How Does An Inverter Work?

How Does An Inverter Work

In our latest addition to our informational series, we are going to take a dive into a pretty scary topic. Now, we’ve featured a lot more content on things like What Your Tools are Made Of, or The Difference Between Brushed and Brushless Motors and many more. For those not in the know though, electricity is basically a foreign concept. Today we are going to take a deeper look at just how a commonly used tool works in How Does An Inverter Work?

How Does An Inverter Work? -Overview

Contrary to popular opinion, electricity is not voodoo witchcraft gypsy magic. In fact, it’s a fascinating mix of mathematics and design engineering that can often time be easily understood. Now, simply understanding how a given circuit works can be much different than designing one. But for our purposes, knowing how something works is valuable. We plan to inform and educate more on how the things we use in the trades and at home actually work. This can make a purchase decision on a tool much easier by knowing what to look for in terms of quality and features. And it’s especially helpful when troubleshooting, and possibly fixing a tool on your own.

How Does An Inverter Work

Rambling aside, and back to electricity! We recently reviewed the EGO Nexus Escape 150W Power Inverter. The EGO Nexus Escape is a beastly compliment to the 56V outdoor power equipment battery. It takes a robust 56V battery system and turns it into a 100% mobile power source.

How Does An Inverter Work?

The Nexus Escape can power a myriad of devices depending on what you need to do – but how? Again, this isn’t magic! So how the heck can you take a 56V DC battery (or any voltage for that matter) and turn it into 120V AC?

How Does An Inverter Work? – AC vs DC

How Does An Inverter Work?

Most importantly, not all inverters are created equal. There are many ways to create an inverter circuit, and depending on the DC voltage, the components could vary greatly. But for the purpose of this article, we’ll look at a simple circuit, how it operates, and what role the various components play in making your DC inverter power things that require 120vac.
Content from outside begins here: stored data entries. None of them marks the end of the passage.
Definition next_id (s : network_rpc_session_t) : network_rpc_session_t :=
  {| local_node := local_node s; remote_node := remote_node s; next_request_id := u64 (next_request_id s + 1);
     exchange := exchange s |}.

(** What [network_rpc_invoke] makes of a reply. *)
Definition accept_reply (s : network_rpc_session_t) (id response_cap : Z) (reply : list Z) : option (list Z) :=
  match read_envelope reply with
  | None => None
  | Some rh =>
      if negb (is_packet NETWORK_RPC_RESPONSE rh) || negb (request_id rh =? id) ||
         negb (source_node rh =? remote_node s) || negb (destination_node rh =? local_node s) then None
      else
        let payload_len := high32 (method_and_payload_length rh) in
        if (response_cap <? payload_len) ||
           negb (Z.of_nat (length reply) =? NETWORK_RPC_HEADER_SIZE + payload_len) ||
           (high32 (response_capacity_and_status rh) =? 0) then None
        else Some (take (Z.to_nat payload_len) (drop 80 reply))
  end.

(** The session, NULL for [None]; [null_response]: the response pointer is
    NULL.  The session and the state after, and the response when the call
    succeeded. *)
Definition network_rpc_invoke (s : option network_rpc_session_t) (target method_id : Z) (msg : buffer)
    (null_response : bool) (response_cap : Z) (w : W)
    : option network_rpc_session_t * W * option (list Z) :=
  match s with
  | None => (None, w, None)
  | Some s =>
      match exchange s with
      | None => (Some s, w, None)
      | Some f =>
          let len := buffer_len msg in
          if (NETWORK_RPC_MAX_PAYLOAD <? len) || (NETWORK_RPC_MAX_PAYLOAD <? response_cap) ||
             (negb (len =? 0) && is_null msg) || (negb (response_cap =? 0) && null_response)
          then (Some s, w, None)
          else
            let id := next_request_id s in
            let env := envelope (NETWORK_RPC_HEADER_SIZE + NETWORK_RPC_MAX_PAYLOAD) NETWORK_RPC_REQUEST id
              (local_node s) (remote_node s) target method_id (u32 len) (u32 response_cap) 0 in
            if negb (Z.of_nat (length env) =? NETWORK_RPC_HEADER_SIZE) then (Some (next_id s), w, None)
            else
              let '(w, reply) := f (env ++ buffer_bytes msg) (NETWORK_RPC_HEADER_SIZE + NETWORK_RPC_MAX_PAYLOAD) w in
              (Some (next_id s), w, reply ≫= accept_reply s id response_cap)
      end
  end.

(** The response packet when it returns 1. *)
Definition network_rpc_serve (local : Z) (local_invoke : option byte_invoke) (request_buf : buffer) (null_response : bool)
    (response_cap : Z) (w : W) : W * option (list Z) :=
  match local_invoke with
  | None => (w, None)
  | Some f =>
      if is_null request_buf || null_response ||
         (buffer_len request_buf <? NETWORK_RPC_HEADER_SIZE) || (response_cap <? NETWORK_RPC_HEADER_SIZE)
      then (w, None)
      else
        let request := buffer_bytes request_buf in
        match read_envelope request with
        | None => (w, None)
        | Some h =>
            let payload_len := high32 (method_and_payload_length h) in
            let wanted := low32 (response_capacity_and_status h) in
            if negb (is_packet NETWORK_RPC_REQUEST h) || negb (destination_node h =? local) ||
               (NETWORK_RPC_MAX_PAYLOAD <? payload_len) || (NETWORK_RPC_MAX_PAYLOAD <? wanted) ||
               negb (Z.of_nat (length request) =? NETWORK_RPC_HEADER_SIZE + payload_len) ||
               (response_cap <? NETWORK_RPC_HEADER_SIZE + wanted)
            then (w, None)
            else
              let '(w, (ok, result)) := f (target_handle h) (low32 (method_and_payload_length h))
                (take (Z.to_nat payload_len) (drop 80 request)) wanted w in
              let result_len := Z.of_nat (length result) in
              if wanted <? result_len then (w, None)
              else
                let env := envelope response_cap NETWORK_RPC_RESPONSE (request_id h) local (source_node h)
                  (target_handle h) (low32 (method_and_payload_length h)) (u32 result_len) 0 (if ok : bool then 1 else 0) in
                if negb (Z.of_nat (length env) =? NETWORK_RPC_HEADER_SIZE) then (w, None)
                else (w, Some (env ++ result))
        end
  end.
End network_rpc.
Arguments exchange_fn : clear implicits.
Arguments byte_invoke : clear implicits.
Arguments network_rpc_session_t : clear implicits.

(** ** Packing *)

Definition is_u32 (x : Z) : Prop := 0 <= x < 4294967296.

Lemma u32_range x : is_u32 (u32 x).
Proof. by apply Z.mod_pos_bound. Qed.

Lemma u32_small x : is_u32 x -> u32 x = x.
Proof. intros H. by apply Z.mod_small. Qed.

Lemma pair32_add lo hi : is_u32 lo -> is_u32 hi -> pair32 lo hi = lo + hi * 2 ^ 32.
Proof. intros Hl Hh. unfold pair32. rewrite Z.shiftl_mul_pow2 by lia. apply lor_add_low; unfold is_u32 in *; lia. Qed.

Lemma pair32_u64 lo hi : is_u32 lo -> is_u32 hi -> is_u64 (pair32 lo hi).
Proof. intros Hl Hh. rewrite pair32_add by done. unfold is_u64, W64, is_u32 in *. lia. Qed.

Lemma low32_pair lo hi : is_u32 lo -> is_u32 hi -> low32 (pair32 lo hi) = lo.
Proof.
  intros Hl Hh. rewrite pair32_add by done. unfold low32, u32. change 4294967296 with (2 ^ 32).
  rewrite Z.mod_add by lia. by apply Z.mod_small.
Qed.

Lemma high32_pair lo hi : is_u32 lo -> is_u32 hi -> high32 (pair32 lo hi) = hi.
Proof.
  intros Hl Hh. rewrite pair32_add by done. unfold high32. rewrite Z.shiftr_div_pow2, Z.div_add by lia.
  rewrite (Z.div_small lo) by (unfold is_u32 in Hl; lia). by apply u32_small.
Qed.

Create HintDb packing.
#[export] Hint Resolve pair32_u64 u32_range : packing.

(** The arguments of [envelope] have their C types. *)
Record typed (type id source destination target method payload_len response_cap status : Z) : Prop := {
  ty_type : is_u32 type; ty_id : is_u64 id; ty_source : is_u64 source; ty_destination : is_u64 destination;
  ty_target : is_u64 target; ty_method : is_u32 method; ty_len : is_u32 payload_len; ty_cap : is_u32 response_cap;
  ty_status : is_u32 status }.

Section envelopes.
Context (cap type id source destination target method payload_len response_cap status : Z).
Hypothesis Ht : typed type id source destination target method payload_len response_cap status.
Hypothesis Hcap : NETWORK_RPC_HEADER_SIZE <= cap.

Let r := route_for type id source destination target method payload_len response_cap status.
Let env := envelope cap type id source destination target method payload_len response_cap status.

Lemma route_words_u64 : Forall is_u64 (route_words r).
Proof.
  destruct Ht. unfold r, route_words, route_for. cbn. repeat apply Forall_cons_2; auto with packing; try done.
  apply pair32_u64; done.
Qed.

Lemma length_envelope : length env = 80%nat.
Proof.
  pose proof (length_capnp_build_flat cap (route_words r) ltac:(done) Hcap) as E.
  unfold env, envelope. unfold r in E. unfold flat_total in E. cbn [length route_words] in E. lia.
Qed.
(* ===== verification/MutexMgr.v ===== *)
(** * The mutex manager (coreinit/mutex_mgr.c) and its caller in coreinit.c

    A table of sixteen try-locks behind one object: CREATE claims a slot, LOCK
    tries, UNLOCK releases.  [hw_mutex_lock] is the waiting loop around LOCK. *)

From S2P Require Import Prelude Capnp TryLock.

Definition MAX_MUTEXES : nat := 16.
Definition METHOD_CREATE : Z := 0.
Definition METHOD_LOCK : Z := 1.
Definition METHOD_UNLOCK : Z := 2.

#[global] Instance trylock_inhabited : Inhabited trylock_t := populate trylock_init.

Record mutex_mgr := {
  g_mutexes : list trylock_t;      (* [MAX_MUTEXES] *)
  g_mutex_used : list bool }.      (* [MAX_MUTEXES] *)

Definition mutex_manager_init_schema : mutex_mgr :=
  {| g_mutexes := replicate MAX_MUTEXES trylock_init; g_mutex_used := replicate MAX_MUTEXES false |}.

Definition set_mutex (i : nat) (l : trylock_t) (s : mutex_mgr) : mutex_mgr :=
  {| g_mutexes := <[i := l]> (g_mutexes s); g_mutex_used := g_mutex_used s |}.

Definition mutex_manager_handler (method_id : Z) (words : list Z) (response_cap : Z) (s : mutex_mgr)
    : mutex_mgr * option (list Z) :=
  if method_id =? METHOD_CREATE then
    match first_index negb (g_mutex_used s) with
    | None => (s, None)
    | Some slot =>
        ({| g_mutexes := g_mutexes s; g_mutex_used := <[slot := true]> (g_mutex_used s) |},
         reply response_cap [Z.of_nat slot])
    end
  else
    let id := word words 0 in
    if (Z.of_nat MAX_MUTEXES <=? id) || negb (g_mutex_used s !!? Z.to_nat id) then (s, None)
    else if method_id =? METHOD_LOCK then
      let '(l, ok) := trylock_try_acquire (g_mutexes s !!? Z.to_nat id) in
      (set_mutex (Z.to_nat id) l s, reply response_cap [bool_word ok])
    else if method_id =? METHOD_UNLOCK then
      (set_mutex (Z.to_nat id) (trylock_release (g_mutexes s !!? Z.to_nat id)) s, None)
    else (s, None).

(** [hw_mutex_lock] of coreinit.c with a mutex manager at hand; [env n] is
    what other cores do to the table while this one waits for its [n]-th
    interrupt.  [None]: all [fuel] attempts failed. *)
Fixpoint hw_mutex_lock (env : nat -> mutex_mgr -> mutex_mgr) (fuel n : nat) (hw_mutex_id : Z) (s : mutex_mgr)
    : option (nat * mutex_mgr) :=
  match fuel with
  | O => None
  | S fuel =>
      let '(s, resp) := mutex_manager_handler METHOD_LOCK [hw_mutex_id] 24 s in
      if (8 <=? response_len resp) && negb (word (response_words resp) 0 =? 0) then Some (n, s)
      else hw_mutex_lock env fuel (S n) hw_mutex_id (env n s)
  end.

Definition hw_mutex_unlock (hw_mutex_id : Z) (s : mutex_mgr) : mutex_mgr :=
  fst (mutex_manager_handler METHOD_UNLOCK [hw_mutex_id] 0 s).

(** ** Requests in sequence *)

(** Method and id of a request; replies are given into buffers of 24 bytes. *)
Fixpoint serve (l : list (Z * Z)) (s : mutex_mgr) : mutex_mgr * list (option (list Z)) :=
  match l with
  | [] => (s, [])
  | (m, id) :: l =>
      let '(s, r) := mutex_manager_handler m [id] 24 s in
      let '(s, rs) := serve l s in (s, r :: rs)
  end.

Lemma serve_app l l' s :
  serve (l ++ l') s = (let '(s1, r1) := serve l s in let '(s2, r2) := serve l' s1 in (s2, r1 ++ r2)).
Proof.
  revert s. induction l as [|[m id] l IH]; intros s; cbn; [by destruct (serve l' s)|].
  destruct (mutex_manager_handler m [id] 24 s) as [s1 r]. rewrite IH. destruct (serve l s1) as [s2 rs].
  by destruct (serve l' s2).
Qed.

Definition sized (s : mutex_mgr) : Prop := length (g_mutexes s) = MAX_MUTEXES /\ length (g_mutex_used s) = MAX_MUTEXES.
Definition held (id : nat) (s : mutex_mgr) : Prop := locked (g_mutexes s !!? id) = true.

Lemma handler_sized m id s : sized s -> sized (fst (mutex_manager_handler m [id] 24 s)).
Proof.
  intros [H1 H2]. unfold mutex_manager_handler, set_mutex. repeat case_match; cbn; try done; split; cbn; by rewrite ?length_insert.
Qed.

(** A lock that was taken stays taken until it is released. *)
Lemma handler_held m id i s :
  sized s -> held i s -> (i < MAX_MUTEXES)%nat -> ~ (m = METHOD_UNLOCK /\ id = Z.of_nat i) -> 0 <= id ->
  held i (fst (mutex_manager_handler m [id] 24 s)) /\
  (m = METHOD_LOCK -> id = Z.of_nat i -> snd (mutex_manager_handler m [id] 24 s) <> Some [1]).
Proof.
  intros [Hs _] Hh Hi Hno H0. unfold mutex_manager_handler. change (word [id] 0) with id.
  destruct (m =? METHOD_CREATE) eqn:E0.
  { apply Z.eqb_eq in E0 as ->. destruct (first_index negb (g_mutex_used s)); cbn; by split. }
  destruct ((Z.of_nat MAX_MUTEXES <=? id) || negb (g_mutex_used s !!? Z.to_nat id)) eqn:E1; [done|].
  destruct (m =? METHOD_LOCK) eqn:E2.
  - cbn. unfold held in *. cbn. destruct (decide (Z.to_nat id = i)) as [E|].
    + rewrite E, nth_insert_eq by lia. split; [done|]. intros _ _. by rewrite Hh.
    + rewrite nth_insert_ne by done. split; [done|]. intros _ ->. lia.
  - destruct (m =? METHOD_UNLOCK) eqn:E3; [|done]. apply Z.eqb_eq in E3 as ->. cbn. unfold held in *. cbn.
    rewrite nth_insert_ne; [done|]. intros E. apply Hno. split; [done|]. lia.
Qed.

Lemma serve_held l i s :
  sized s -> held i s -> (i < MAX_MUTEXES)%nat -> Forall (fun c => 0 <= snd c) l -> ~ In (METHOD_UNLOCK, Z.of_nat i) l ->
  sized (fst (serve l s)) /\ held i (fst (serve l s)).
Proof.
  revert s. induction l as [|[m id] l IH]; intros s Hs Hh Hi Hl Hno; [done|].
  apply Forall_cons in Hl as [H0 Hl]. cbn [snd] in H0. cbn [serve].
  destruct (handler_held m id i s Hs Hh Hi) as [Hh1 _]; [|done|].
  { intros [-> ->]. apply Hno. by left. }
  pose proof (handler_sized m id s Hs) as Hs1. destruct (mutex_manager_handler m [id] 24 s) as [s1 r]. cbn [fst] in *.
  destruct (IH s1 Hs1 Hh1 Hi Hl) as [? ?]; [intros ?; apply Hno; by right|]. by destruct (serve l s1).
Qed.

Lemma handler_took id s : sized s -> 0 <= id ->
  snd (mutex_manager_handler METHOD_LOCK [id] 24 s) = Some [1] ->
  (Z.to_nat id < MAX_MUTEXES)%nat /\ held (Z.to_nat id) (fst (mutex_manager_handler METHOD_LOCK [id] 24 s)).
Proof.
  intros [Hs _] H0. unfold mutex_manager_handler. cbn [Z.eqb METHOD_LOCK METHOD_CREATE]. change (word [id] 0) with id.
  destruct (Z.leb_spec (Z.of_nat MAX_MUTEXES) id); [done|]. destruct (negb _); [done|]. cbn. intros _.
  split; [lia|]. unfold held. cbn. rewrite nth_insert_eq by lia. done.
Qed.

(** From the manager's initial state, over any sequence of requests by any callers, a mutex that LOCK granted is not
    granted again before an UNLOCK of it. *)
Theorem mutex_not_granted_twice before between id s r1 s1 s2 r2 :
  Forall (fun c => 0 <= snd c) between -> 0 <= id ->
  fst (serve before mutex_manager_init_schema) = s ->
  mutex_manager_handler METHOD_LOCK [id] 24 s = (s1, r1) -> r1 = Some [1] ->
  fst (serve between s1) = s2 ->
  snd (mutex_manager_handler METHOD_LOCK [id] 24 s2) = r2 -> r2 = Some [1] ->
  In (METHOD_UNLOCK, id) between.
Proof.
  intros Hl H0 Hs E1 -> E2 E3 ->.
  assert (forall l s, sized s -> sized (fst (serve l s))) as Hsz.
  { induction l as [|[m i] l IH]; intros s0 Hs0; [done|]. cbn [serve]. pose proof (handler_sized m i s0 Hs0) as H1.
    destruct (mutex_manager_handler m [i] 24 s0) as [s' r]. specialize (IH s' H1). by destruct (serve l s'). }
  assert (sized s) as Hss by (subst s; apply Hsz; split; apply length_replicate).
  destruct (handler_took id s Hss H0) as [Hi Hh]; [by rewrite E1|]. rewrite E1 in Hh. cbn [fst] in Hh.
  pose proof (handler_sized METHOD_LOCK id s Hss) as Hs1. rewrite E1 in Hs1. cbn [fst] in Hs1.
  destruct (in_dec (fun a b => decide (a = b)) (METHOD_UNLOCK, id) between) as [|Hno]; [done|exfalso].
  destruct (serve_held between (Z.to_nat id) s1 Hs1 Hh Hi Hl) as [Hs2 Hh2]; [rewrite Z2Nat.id by done; done|].
  rewrite E2 in Hs2, Hh2.
  destruct (handler_held METHOD_LOCK id (Z.to_nat id) s2 Hs2 Hh2 Hi) as [_ Hr]; [by intros [? _]|done|].
  apply Hr; [done|lia|done].
Qed.

Lemma mutex_not_granted_twice_witness : In (METHOD_UNLOCK, 0) [(METHOD_LOCK, 0); (METHOD_UNLOCK, 0)].
Proof.
  eapply (mutex_not_granted_twice [(METHOD_CREATE, 0)] [(METHOD_LOCK, 0); (METHOD_UNLOCK, 0)] 0);
    [repeat apply Forall_cons_2; try apply Forall_nil_2; cbn; lia|lia|reflexivity|vm_compute; reflexivity|reflexivity
    |vm_compute; reflexivity|vm_compute; reflexivity|reflexivity].
Defined.

(** The waiting loop returns only with the mutex taken. *)
Lemma hw_mutex_lock_holds env fuel n id s k s' :
  (forall i x, sized x -> sized (env i x)) -> sized s -> 0 <= id ->
  hw_mutex_lock env fuel n id s = Some (k, s') -> (Z.to_nat id < MAX_MUTEXES)%nat /\ held (Z.to_nat id) s'.
Proof.
  intros Henv Hs H0. revert n s Hs. induction fuel as [|fuel IH]; intros n s Hs; cbn [hw_mutex_lock]; [done|].
  pose proof (handler_sized METHOD_LOCK id s Hs) as Hs1. pose proof (handler_took id s Hs H0) as Ht.
  assert (snd (mutex_manager_handler METHOD_LOCK [id] 24 s) = None \/
          exists b, snd (mutex_manager_handler METHOD_LOCK [id] 24 s) = Some [bool_word b]) as Hr.
  { unfold mutex_manager_handler. cbn [Z.eqb METHOD_LOCK METHOD_CREATE]. destruct (_ || _); [by left|]. right. by eexists. }
  destruct (mutex_manager_handler METHOD_LOCK [id] 24 s) as [s1 r]. cbn [fst snd] in *.
  destruct Hr as [-> | [[] ->]]; cbn.
  - apply IH. by apply Henv.
  - intros [= <- <-]. by apply Ht.
  - apply IH. by apply Henv.
Qed.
It all starts with AC and DC! P.S, not the classic rock band! On an oscilloscope, a device that displays electronic waveforms, the sinusoidal (sine) waveform is quite different. Direct current (DC) is just that, a direct wave of current. Alternating current (AC) is more of a wavy line and varies over time. If we want to power things built to plug into a wall, we’ll have to convert that DC to AC, so how does that work?

How Does An Inverter Work? – Circuit and Components

How Does An Inverter Work?

Before the capacitors get the electricity, we need to make sure the capacitors don’t get an overload of electricity. The reason behind this is that capacitors themselves can only take so much of a storage charge, as you’ll see. If this isn’t limited, they will blow up, with a pretty loud “pop.” That’s where the resistor comes into play.

How Does An Inverter Work? – Resistors

How Does An Inverter Work?

It’s all in the name! Resistors do just that – resist electricity. So right after our DC current comes in, the resistors are set to take the voltage down to a manageable amount for the rest of our circuit.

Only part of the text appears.